Angus walked over to her, the heels of his boots thumping on the plank floor, took the frozen dinner out of her hands, and carried it to the trash compactor. Dropped it inside.
"Damn fool contraption," he muttered.
"That was my supper," Meg objected.
"Cook something," Angus said. "Get out a skillet. Dump some lard into it. Fry up a chicken." He paused, regarded her darkly. "You do know how to cook, don't you?"
Chapter Three
Jolene's, built on the site of the old saloon and brothel where Angus McKettrick and Major John Blackstone used to arm wrestle, among other things, was dimly lit and practically empty. Meg paused on the threshold, letting her eyes adjust and wishing she'd listened to her instincts and cancelled; now there would be no turning back.
Brad was standing by the jukebox, the colored lights flashing across the planes of his face. Having heard the door open, he turned his head slightly to acknowledge her arrival with a nod and a wisp of a grin.
"Where is everybody?" she asked. Except for the bartender, she and Brad were alone.
"Staying clear," Brad said. "I promised a free concert in the high school gym if we could have Jolene's to ourselves for a couple of hours."

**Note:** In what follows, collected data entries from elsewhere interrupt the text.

(* ===== verification/EthTypes.v ===== *)
(** * Ethereum types ([src/eth-types/src/lib.rs], [src/consensus-types/src/block.rs])

    Transactions are the third-party type [TxEnvelope]: the class [EthTransactions]
    lists the accessors the code calls, with the widths of their results.  The file
    also holds the account and block types built on it, and the cost of a
    transaction ([src/eth-block-policy/src/lib.rs]). *)
From S2P Require Import Prelude Types.
From S2P Require Import SignatureCollection Certificates Tree Timestamp.

Abbreviation Address := N (only parsing).
Abbreviation Balance := N (only parsing).
Abbreviation Nonce := N (only parsing).

Inductive TxType := Legacy | Eip2930 | Eip1559 | Eip4844 | Eip7702.
#[global] Instance TxType_eq_dec : EqDecision TxType.
Proof. solve_decision. Defined.

Inductive TxKind := Create | Call (to : Address).
#[global] Instance TxKind_eq_dec : EqDecision TxKind.
Proof. solve_decision. Defined.

(** An EIP-7702 authorization tuple. *)
Record Authorization := { auth_chain_id : N; auth_address : Address; auth_nonce : N }.

(** [RecoveredAuthorization]: a tuple with the recovered authority, if any. *)
Record RecoveredAuthorization := { ra_inner : Authorization; ra_authority : option Address }.

(** The fields of [TxLegacy] used to build system transactions. *)
Record TxLegacy := {
  leg_chain_id : option N; leg_nonce : N; leg_gas_price : N; leg_gas_limit : N;
  leg_to : TxKind; leg_value : N; leg_input : list N }.

(** The transaction type of [alloy] and the signature recovery of [kinet_secp]. *)
Class EthTransactions := {
  TxEnvelope : Type;
  SignedAuthorization : Type;
  RecoverError : Type;
  TxEnvelope_eq_dec :: EqDecision TxEnvelope;
  tx_type : TxEnvelope → TxType;
  tx_chain_id : TxEnvelope → option N;
  tx_nonce : TxEnvelope → N;
  tx_gas_limit : TxEnvelope → N;
  tx_gas_price : TxEnvelope → option N;
  tx_max_fee_per_gas : TxEnvelope → N;
  tx_max_priority_fee_per_gas : TxEnvelope → option N;
  tx_kind : TxEnvelope → TxKind;
  tx_value : TxEnvelope → N;
  tx_input : TxEnvelope → list N;
  tx_access_list : TxEnvelope → option (list (Address * list N));
  tx_authorization_list : TxEnvelope → option (list SignedAuthorization);
  (** [signature().normalize_s().is_some()]: the signature is not in normal form. *)
  tx_high_s : TxEnvelope → bool;
  tx_length : TxEnvelope → N;
  secp256k1_recover : TxEnvelope → result Address RecoverError;
  authorization_inner : SignedAuthorization → Authorization;
  recover_authority : SignedAuthorization → option Address;
  tx_nonce_u64 t : (tx_nonce t ≤ u64_MAX)%N;
  tx_gas_limit_u64 t : (tx_gas_limit t ≤ u64_MAX)%N;
  tx_max_fee_u128 t : (tx_max_fee_per_gas t ≤ u128_MAX)%N;
  tx_value_u256 t : (tx_value t ≤ u256_MAX)%N;
}.

(** Saturating 256-bit arithmetic. *)
Definition u256_saturating_add (a b : N) : N := ((a + b) `min` u256_MAX)%N.
Definition u256_saturating_sub (a b : N) : N := (a - b)%N.
Definition u256_checked_mul (a b : N) : option N :=
  if decide (a * b ≤ u256_MAX)%N then Some (a * b)%N else None.

(** A wrapping increment of a [u64]. *)
Definition u64_incr (n : N) : N := ((n + 1) `mod` (u64_MAX + 1))%N.

Section types.
Context `{!EthTransactions}.

Definition is_legacy (t : TxEnvelope) : bool := bool_decide (tx_type t = Legacy).
Definition is_eip2930 (t : TxEnvelope) : bool := bool_decide (tx_type t = Eip2930).
Definition is_eip4844 (t : TxEnvelope) : bool := bool_decide (tx_type t = Eip4844).
Definition is_eip7702 (t : TxEnvelope) : bool := bool_decide (tx_type t = Eip7702).
Definition is_create (t : TxEnvelope) : bool := bool_decide (tx_kind t = Create).
Definition tx_to (t : TxEnvelope) : option Address :=
  match tx_kind t with Create => None | Call a => Some a end.

(** [Recovered<TxEnvelope>]: a transaction and its signer. *)
Record Recovered := { rec_tx : TxEnvelope; signer : Address }.

Record ValidatedTx := { vt_tx : Recovered; authorizations_7702 : list RecoveredAuthorization }.

Definition vt_envelope (t : ValidatedTx) : TxEnvelope := rec_tx (vt_tx t).
Definition vt_signer (t : ValidatedTx) : Address := signer (vt_tx t).
Definition vt_nonce (t : ValidatedTx) : N := tx_nonce (vt_envelope t).

Record EthAccount := {
  acc_nonce : Nonce; acc_balance : Balance; acc_code_hash : option N; acc_is_delegated : bool }.

(** ** Costs *)

Definition compute_txn_max_gas_cost (txn : TxEnvelope) (base_fee : N) : run N :=
  if is_legacy txn || is_eip2930 txn then
    expect (u256_checked_mul (tx_gas_limit txn) (tx_max_fee_per_gas txn))
  else
    let priority_fee := default 0%N (tx_max_priority_fee_per_gas txn) in
    let gas_bid := (tx_max_fee_per_gas txn `min` u256_saturating_add base_fee priority_fee)%N in
    expect (u256_checked_mul (tx_gas_limit txn) gas_bid).

Definition compute_txn_max_value (txn : TxEnvelope) (base_fee : N) : run N :=
  gas_cost ← compute_txn_max_gas_cost txn base_fee;
  Ret (u256_saturating_add (tx_value txn) gas_cost).

(** The gas price bid and the cost as a number. *)
Definition gas_bid_of (txn : TxEnvelope) (base_fee : N) : N :=
  if is_legacy txn || is_eip2930 txn then tx_max_fee_per_gas txn
  else (tx_max_fee_per_gas txn `min`
          u256_saturating_add base_fee (default 0%N (tx_max_priority_fee_per_gas txn)))%N.
Definition gas_cost_of (txn : TxEnvelope) (base_fee : N) : N :=
  (tx_gas_limit txn * gas_bid_of txn base_fee)%N.

Lemma gas_cost_bound txn base_fee : (gas_cost_of txn base_fee ≤ u64_MAX * u128_MAX)%N.
Proof.
  unfold gas_cost_of. apply N.mul_le_mono; [apply tx_gas_limit_u64|].
  etrans; [|apply (tx_max_fee_u128 txn)]. unfold gas_bid_of. case_match; lia.
Qed.

(** The product of a 64-bit and a 128-bit number fits: the [expect] never fails. *)
Lemma compute_txn_max_gas_cost_Ret txn base_fee :
  compute_txn_max_gas_cost txn base_fee = Ret (gas_cost_of txn base_fee).
Proof.
  pose proof (gas_cost_bound txn base_fee) as Hb.
  assert (Hmax : (u64_MAX * u128_MAX ≤ u256_MAX)%N) by (vm_compute; discriminate).
  unfold compute_txn_max_gas_cost, gas_cost_of, gas_bid_of, u256_checked_mul in *.
  destruct (is_legacy txn || is_eip2930 txn); rewrite decide_True by lia; done.
Qed.

Lemma compute_txn_max_value_Ret txn base_fee :
  compute_txn_max_value txn base_fee =
    Ret (u256_saturating_add (tx_value txn) (gas_cost_of txn base_fee)).
Proof. unfold compute_txn_max_value. by rewrite compute_txn_max_gas_cost_Ret. Qed.

(** ** Balances and fees *)

Record AccountBalanceState := {
  balance : Balance;
  remaining_reserve_balance : Balance;
  abs_max_reserve_balance : Balance;
  block_seqnum_of_latest_txn : SeqNum;
  is_delegated : bool;
}.

Definition AccountBalanceState_new (max_reserve_balance : Balance) : AccountBalanceState := {|
  balance := 0;
  remaining_reserve_balance := 0;
  abs_max_reserve_balance := max_reserve_balance;
  block_seqnum_of_latest_txn := GENESIS_SEQ_NUM;
  is_delegated := false |}.

Record TxnFee := {
  first_txn_value : Balance;
  first_txn_gas : Balance;
  max_gas_cost : Balance;
  fee_is_delegated : bool;
  delegation_before_first_txn : bool;
}.

(** ** Block contents *)

Record ProposedEthHeader := {
  ommers_hash : N; eh_beneficiary : Address; transactions_root : N; difficulty : N;
  number : N; gas_limit : N; timestamp : N; extra_data : N; mix_hash : N; eth_nonce : N;
  base_fee_per_gas : N; withdrawals_root : N; blob_gas_used : N; excess_blob_gas : N;
  parent_beacon_block_root : N; requests_hash : option N }.

Record EthBlockBody := { transactions : list TxEnvelope; ommers : list (); withdrawals : list () }.
End types.

(** A [BTreeMap] from addresses. *)
Abbreviation TxnFees := (gmap Address TxnFee).

(** The associated types of [EthExecutionProtocol], read off those of the protocol,
    the address of a validator, and the constants and root function of [alloy]. *)
Class EthProtocol `{Protocol, !EthTransactions} := {
  eth_inputs : ProposedHeader → ProposedEthHeader;
  eth_body : Body → EthBlockBody;
  get_eth_address : PT → Address;
  EMPTY_OMMER_ROOT_HASH : N;
  EMPTY_WITHDRAWALS : N;
  calculate_transaction_root : list TxEnvelope → N;
  round_signature_hash : CST → N;
}.

(** A read-only view of executed state. *)
Class ExecutionStateRead `{Protocol} (State : Type) := {
  get_account_statuses : State → BlockId → SeqNum → bool → list Address →
    result (list (option EthAccount)) ExecutionStateReadError * State;
  get_execution_result : State → BlockId → SeqNum → bool →
    result FinalizedHeader ExecutionStateReadError * State;
}.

Meg nearly fled. If it hadn't been against the McKetttick code, as inherent to her being as her DNA, she would have given in to the urge and called it good judgment.
"Have a seat," Brad said, drawing back a chair at one of the tables. Nothing in the whole tavern matched, not even the bar stools, and every stick of furniture was scarred and scratched. Jolene's was a hangout for honky-tonk angels; the winged variety would surely have given the place a wide berth.
"What'll it be?" the bartender asked. He was a squat man, wearing a muscle shirt and a lot of tattoos. With his handlebar mustache, he might have been from Angus's era, instead of the present day.
Brad ordered a cola as Meg forced herself across the room to take the chair he offered.
Maybe, she thought, as she asked for an iced tea, the rumors were true, and Brad was fresh out of rehab.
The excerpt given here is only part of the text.